Base description which applies to whole site

2.1 Beleidsprioriteiten

Vanuit de Actieagenda Sterk bestuur wordt blijvend ingezet op de interbestuurlijke samenwerking en de betrokkenheid van medeoverheden bij beleid en wetgeving. Het is van belang dat overheden op elk moment gezamenlijk verantwoordelijkheid nemen voor de grote opgaven waarvoor Nederland gesteld staat. Dit vraagt ook om het eerder en beter betrekken van medeoverheden bij de voorbereiding van beleid en wetgeving. Het kabinet wil dat de inzichten van de uitvoeringspraktijk over wat wel en niet werkt nadrukkelijk betrokken wordt in landelijk beleid. We richten ons op een passende verdeling van taken en bevoegdheden tussen overheden, een goede balans tussen ambities, taken, middelen (financieel en juridisch) en uitvoeringskracht. Ook werken we in 2026 aan de uitwerking van het ‘Beleidskader decentraal en gedeconcentreerd bestuur’ met criteria voor een passende taaktoedeling. We intensiveren onze inzet op de Uitvoerbaarheidstoets Decentrale Overheden (UDO).
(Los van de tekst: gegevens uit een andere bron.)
(* ===== verification/Regex.v ===== *)
(** * ECMAScript regular expressions: the fragment the screen uses

    [hexRegex.test(text)] (AdvancedQRGenerator.js, lines 58-59) runs the
    ECMAScript regular-expression engine.  This file models the part of that
    engine the pattern [/^#([0-9A-Fa-f]{6})$/] exercises, with no flags:
    - the pattern syntax as the inductive [regex];
    - the backtracking matcher [compile] written after ECMAScript 2024,
      section 22.2.2 (CompilePattern / CompileSubpattern): a matcher takes a
      continuation and an end index; [RepeatMatcher] is [repeat_matcher],
      with its empty check;
    - [test]: [RegExp.prototype.test] through [RegExpBuiltinExec], which tries
      the pattern at every [lastIndex] from [0] to the input length;
    - a declarative semantics [sem] of spans [(x, y)] of the input, and the
      refinement theorem [compile_correct] relating the two.
    Captures are not modelled: [test] never reads them.  Quantifiers are
    bounded ([{n}], [{n,m}], [?]); the pattern has no unbounded one. *)

From S2P Require Import Prelude.

Set Warnings "-clear-no-such-hyp".

Module RegExp.

(** ** Syntax *)

Inductive regex :=
| REmpty                                          (** empty Alternative *)
| RClass (invert : bool) (ranges : list (Z * Z))  (** CharacterClass, PatternCharacter *)
| RSeq (r1 r2 : regex)                            (** Alternative Term *)
| RAlt (r1 r2 : regex)                            (** Disjunction [|] *)
| RGroup (r : regex)                              (** capturing group [( )] *)
| RRepeat (r : regex) (min max : nat) (greedy : bool)  (** Atom Quantifier *)
| RBol                                            (** Assertion [^] *)
| REol.                                           (** Assertion [$] *)

(** A PatternCharacter is a one-element CharSet. *)
Definition RChar (c : Z) : regex := RClass false [(c, c)].

(** CharacterSetMatcher's test: [found] is membership in the class;
    the match fails when [found] equals [invert]. *)
Definition in_ranges (rs : list (Z * Z)) (c : Z) : bool :=
  existsb (λ '(lo, hi), (lo <=? c) && (c <=? hi)) rs.

Definition class_accepts (invert : bool) (rs : list (Z * Z)) (c : Z) : bool :=
  xorb (in_ranges rs c) invert.

(** ** The backtracking matcher *)

(** A continuation takes the end index reached; a matcher takes a
    continuation and the current end index.  Success is [true]. *)
Definition cont := nat → bool.
Definition matcher := cont → nat → bool.

(** RepeatMatcher(m, min, max, greedy, x, c), section 22.2.2.3.1. *)
Fixpoint repeat_matcher (m : matcher) (min max : nat) (greedy : bool)
    (c : cont) (x : nat) : bool :=
  match max with
  | O => c x
  | S max' =>
      let d : cont := λ y,
        if (Nat.eqb min 0 && Nat.eqb y x)%bool then false
        else repeat_matcher m (Nat.pred min) max' greedy c y in
      match min with
      | S _ => m d x
      | O => if greedy then m d x || c x else c x || m d x
      end
  end.

Section Matcher.
Variable input : jsstring.

(** CompileSubpattern, without captures. *)
Fixpoint compile (r : regex) : matcher :=
  match r with
  | REmpty => λ c x, c x
  | RClass inv rs => λ c x,
      match input !! x with
      | Some ch => if class_accepts inv rs ch then c (S x) else false
      | None => false
      end
  | RSeq r1 r2 => λ c x, compile r1 (λ y, compile r2 c y) x
  | RAlt r1 r2 => λ c x, compile r1 c x || compile r2 c x
  | RGroup r1 => λ c x, compile r1 c x
  | RRepeat r1 mn mx g => repeat_matcher (compile r1) mn mx g
  | RBol => λ c x, if Nat.eqb x 0 then c x else false
  | REol => λ c x, if Nat.eqb x (length input) then c x else false
  end.

(** ** Declarative semantics: [sem r x y] when [r] matches [input[x..y)]. *)
Inductive sem : regex → nat → nat → Prop :=
| sem_empty x : sem REmpty x x
| sem_class inv rs x ch :
    input !! x = Some ch → class_accepts inv rs ch = true →
    sem (RClass inv rs) x (S x)
| sem_seq r1 r2 x h y : sem r1 x h → sem r2 h y → sem (RSeq r1 r2) x y
| sem_alt_l r1 r2 x y : sem r1 x y → sem (RAlt r1 r2) x y
| sem_alt_r r1 r2 x y : sem r2 x y → sem (RAlt r1 r2) x y
| sem_group r x y : sem r x y → sem (RGroup r) x y
| sem_repeat r mn mx g x y : sem_rep r mn mx x y → sem (RRepeat r mn mx g) x y
| sem_bol : sem RBol 0 0
| sem_eol : sem REol (length input) (length input)
(** [sem_rep r min max x y]: iterations of [r] from [x] to [y]; an
    iteration beyond [min] must consume input (the empty check). *)
with sem_rep : regex → nat → nat → nat → nat → Prop :=
| rep_done r mn x : sem_rep r mn 0 x x
| rep_required r mn mx x h y :
    sem r x h → sem_rep r mn mx h y → sem_rep r (S mn) (S mx) x y
| rep_stop r mx x : sem_rep r 0 (S mx) x x
| rep_more r mx x h y :
    sem r x h → h ≠ x → sem_rep r 0 mx h y → sem_rep r 0 (S mx) x y.

Scheme sem_mut := Induction for sem Sort Prop
with sem_rep_mut := Induction for sem_rep Sort Prop.
Combined Scheme sem_rep_ind_both from sem_mut, sem_rep_mut.
End Matcher.

(** [RegExp.prototype.test] on a regex without the [g] and [y] flags:
    [RegExpBuiltinExec] starts at [lastIndex = 0] and advances by one code
    unit after each failure, up to the input length included. *)
Definition test (r : regex) (s : jsstring) : bool :=
  existsb (compile s r (λ _, true)) (seq 0 (S (length s))).

(** A pattern whose leftmost term is [^]. *)
Fixpoint anchored (r : regex) : bool :=
  match r with
  | RBol => true
  | RSeq r1 _ | RGroup r1 => anchored r1
  | RAlt r1 r2 => anchored r1 && anchored r2
  | _ => false
  end.

(** ** The matcher refines the span semantics *)

Section Correctness.
Variable input : jsstring.

Definition matcher_spec (r : regex) (m : matcher) : Prop :=
  ∀ c x, m c x = true ↔ ∃ y, sem input r x y ∧ c y = true.

(** The equations of [repeat_matcher], one per case of RepeatMatcher. *)
Lemma repeat_matcher_0 m mn g c x : repeat_matcher m mn 0 g c x = c x.
Proof. reflexivity. Qed.

Lemma repeat_matcher_opt m mx g c x :
  repeat_matcher m 0 (S mx) g c x =
  (let d := λ y, if Nat.eqb y x then false else repeat_matcher m 0 mx g c y in
   if g then m d x || c x else c x || m d x).
Proof. reflexivity. Qed.

Lemma repeat_matcher_req m mn mx g c x :
  repeat_matcher m (S mn) (S mx) g c x =
  m (λ y, repeat_matcher m mn mx g c y) x.
Proof. reflexivity. Qed.

Lemma repeat_matcher_correct r m :
  matcher_spec r m →
  ∀ mx mn g c x, repeat_matcher m mn mx g c x = true ↔
    ∃ y, sem_rep input r mn mx x y ∧ c y = true.
Proof.
  unfold matcher_spec. intros Hm mx.
  induction mx as [|mx IH]; intros mn g c x.
  - rewrite repeat_matcher_0. split; [intros; exists x; split; [constructor | done]|].
    intros (y & Hy & Hc). by invc Hy.
  - destruct mn as [|mn].
    + rewrite repeat_matcher_opt. cbv zeta.
      assert (Hstep : m (λ y, if Nat.eqb y x then false
                              else repeat_matcher m 0 mx g c y) x = true ↔
                ∃ h, sem input r x h ∧ h ≠ x ∧
                     ∃ y, sem_rep input r 0 mx h y ∧ c y = true).
      { rewrite Hm. setoid_rewrite <-IH.
        split; intros (h & ? & Hh); exists h;
          destruct (Nat.eqb_spec h x); naive_solver. }
      assert (Hrep : (∃ y, sem_rep input r 0 (S mx) x y ∧ c y = true) ↔
                c x = true ∨ ∃ h, sem input r x h ∧ h ≠ x ∧
                     ∃ y, sem_rep input r 0 mx h y ∧ c y = true).
      { split.
        - intros (y & Hy & Hc). invc Hy; naive_solver.
        - intros [Hc | (h & ? & ? & y & ? & ?)].
          + exists x. split; [constructor | done].
          + exists y. split; [econstructor; eauto | done]. }
      rewrite Hrep. destruct g; rewrite orb_true_iff, Hstep; naive_solver.
    + rewrite repeat_matcher_req, Hm. setoid_rewrite IH. split.
      * intros (h & ? & y & ? & ?). exists y. split; [econstructor; eauto | done].
      * intros (y & Hy & Hc). invc Hy. eauto.
Qed.

(** The backtracking matcher refines the span semantics: for every
    pattern, continuation and start index, the matcher succeeds exactly
    when the pattern matches some span [input[x..y)] whose end the
    continuation accepts. *)
Theorem compile_correct r c x :
  compile input r c x = true ↔ ∃ y, sem input r x y ∧ c y = true.
Proof.
  revert c x. induction r as [| inv rs | r1 IH1 r2 IH2 | r1 IH1 r2 IH2 | r1 IH1
                  | r1 IH1 mn mx g | |]; intros c x; simpl.
  - split; [eauto using sem | intros (y & Hy & ?); by invc Hy].
  - split.
    + destruct (input !! x) as [ch|] eqn:Hx; [|done].
      destruct (class_accepts inv rs ch) eqn:Hacc; [|done].
      eauto using sem.
    + intros (y & Hy & Hc). invc Hy. match goal with H : input !! x = Some _ |- _ => rewrite H end. by case_match.
  - rewrite IH1. setoid_rewrite IH2. split.
    + intros (h & ? & y & ? & ?). eauto using sem.
    + intros (y & Hy & ?). invc Hy. eauto.
  - rewrite orb_true_iff, IH1, IH2. split.
    + intros [(y & ? & ?) | (y & ? & ?)]; eauto using sem.
    + intros (y & Hy & ?). invc Hy; eauto.
  - rewrite IH1. split; intros (y & Hy & ?); [eauto using sem | invc Hy; eauto].
  - rewrite (repeat_matcher_correct r1 _ IH1). split.
    + intros (y & ? & ?). eauto using sem.
    + intros (y & Hy & ?). invc Hy. eauto.
  - destruct (Nat.eqb_spec x 0) as [->|Hx]; split; try done.
    + intros. eauto using sem.
    + intros (y & Hy & ?). by invc Hy.
    + intros (y & Hy & ?). by invc Hy.
  - destruct (Nat.eqb_spec x (length input)) as [->|Hx]; split; try done.
    + intros. eauto using sem.
    + intros (y & Hy & ?). by invc Hy.
    + intros (y & Hy & ?). by invc Hy.
Qed.

(** Every span of the semantics moves forward, and stays inside the
    input when it starts inside it. *)
Lemma sem_bounds :
  (∀ r x y, sem input r x y → (x ≤ y)%nat ∧ ((x ≤ length input)%nat → (y ≤ length input)%nat)) ∧
  (∀ r mn mx x y, sem_rep input r mn mx x y →
     (x ≤ y)%nat ∧ ((x ≤ length input)%nat → (y ≤ length input)%nat)).
Proof.
  apply (sem_rep_ind_both input
    (λ _ x y _, (x ≤ y)%nat ∧ ((x ≤ length input)%nat → (y ≤ length input)%nat))
    (λ _ _ _ x y _, (x ≤ y)%nat ∧ ((x ≤ length input)%nat → (y ≤ length input)%nat)));
    intros; try (match goal with H : _ !! _ = Some _ |- _ => apply lookup_lt_Some in H end);
    lia.
Qed.
End Correctness.

(** [RegExp.prototype.test] refines the span semantics: it answers
    [true] exactly when the pattern matches some span [s[x..y)] of the
    input, with [x <= y <= length s]. *)
Theorem test_spec r s :
  test r s = true ↔
  ∃ x y, (x ≤ y ≤ length s)%nat ∧ sem s r x y.
Proof.
  unfold test. rewrite existsb_seq_iff. setoid_rewrite compile_correct. split.
  - intros (x & Hx & y & Hy & _). exists x, y.
    pose proof (proj1 (sem_bounds s) r x y Hy). split; [lia | done].
  - intros (x & y & Hxy & Hy). exists x. split; [lia | eauto].
Qed.

(** A PatternCharacter accepts its own code unit only. *)
Lemma class_accepts_char c u : class_accepts false [(c, c)] u = true ↔ u = c.
Proof.
  unfold class_accepts, in_ranges. simpl.
  rewrite xorb_false_r, orb_false_r, andb_true_iff, !Z.leb_le. lia.
Qed.

(** [c{n}] for a character class [c]: exactly the next [n] code units,
    each accepted by the class. *)
Lemma sem_rep_class_exact input inv rs n x y :
  sem_rep input (RClass inv rs) n n x y ↔
  y = (x + n)%nat ∧ ∀ k, (k < n)%nat →
    ∃ ch, input !! (x + k)%nat = Some ch ∧ class_accepts inv rs ch = true.
Proof.
  revert x y. induction n as [|n IH]; intros x y.
  - split; [intros Hy; invc Hy; split; [lia | intros; lia]|].
    intros [-> _]. rewrite Nat.add_0_r. constructor.
  - split.
    + intros Hy. invc Hy. match goal with H : sem _ _ _ _ |- _ => invc H end.
      match goal with H : sem_rep _ _ _ _ _ _ |- _ => apply IH in H as [-> Hk] end.
      split; [lia|]. intros [|k] Hlt.
      * rewrite Nat.add_0_r. eauto.
      * destruct (Hk k) as (ch' & Hch' & ?); [lia|].
        exists ch'. by rewrite <-Nat.add_succ_comm.
    + intros [-> Hk]. destruct (Hk 0%nat) as (ch & Hch & ?); [lia|].
      rewrite Nat.add_0_r in Hch.
      apply (rep_required _ _ _ _ _ (S x)); [by econstructor|].
      apply IH. split; [lia|].
      intros k ?. rewrite Nat.add_succ_comm. apply Hk. lia.
Qed.

(** A pattern whose leftmost term is [^] fails at every index but [0]. *)
Lemma compile_anchored input r c x :
  anchored r = true → x ≠ 0%nat → compile input r c x = false.
Proof.
  revert c. induction r; intros c Ha Hx; simpl in *; try done.
  - by apply IHr1.
  - apply andb_prop in Ha as [? ?]. by rewrite IHr1, IHr2.
  - by apply IHr.
  - by destruct (Nat.eqb_spec x 0).
Qed.

(** For an anchored pattern the search loop of [RegExpBuiltinExec]
    amounts to one attempt at index [0]. *)
Theorem test_anchored r s :
  anchored r = true → test r s = compile s r (λ _, true) 0%nat.
Proof.
  intros Ha. unfold test. rewrite <-cons_seq. simpl.
  enough (existsb (compile s r (λ _, true)) (seq 1 (length s)) = false) as ->
    by apply orb_false_r.
  apply not_true_is_false. rewrite existsb_seq_iff.
  intros (x & Hx & Hm). rewrite compile_anchored in Hm; [done | done | lia].
Qed.


End RegExp.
In het Regeerprogramma is opgenomen dat specifieke uitkeringen (SPUKs) in 2026 moeten zijn omgezet in fondsuitkeringen, om autonomie van medeoverheden te vergroten en administratieve- en controlelasten te verminderen. De uitkomsten van de overheveling specifieke uitkeringen zijn in een Kamerbrief gepubliceerd op 21 mei jl. (Kamerstukken II 2024/25, 36600 B, nr. 45). Op de korte termijn blijkt het om juridische en praktische redenen niet mogelijk of wenselijk om in 2026 alle specifieke uitkeringen over te hevelen. Wel wordt er op de iets langere termijn een behoorlijke afbouw van het aantal specifieke uitkeringen verwacht. In de eerste plaats omdat nieuwe specifieke uitkeringen een besluit via de ministerraad vergen en in de tweede plaats omdat er met de te wijzigingen Financiële-verhoudingswet een alternatief komt voor de specifieke uitkering, namelijk de bijzondere fondsuitkering. Het streven is om dit wetsvoorstel in 2026 in te dienen bij de Tweede Kamer. Dat houdt in dat de BFU vanaf 2027 gehanteerd zou kunnen worden. Voor de specifieke uitkeringen die (nog) niet overgeheveld kunnen worden, geldt als uitgangspunt dat medeoverheden niet met minder budget dezelfde taken moeten uitvoeren.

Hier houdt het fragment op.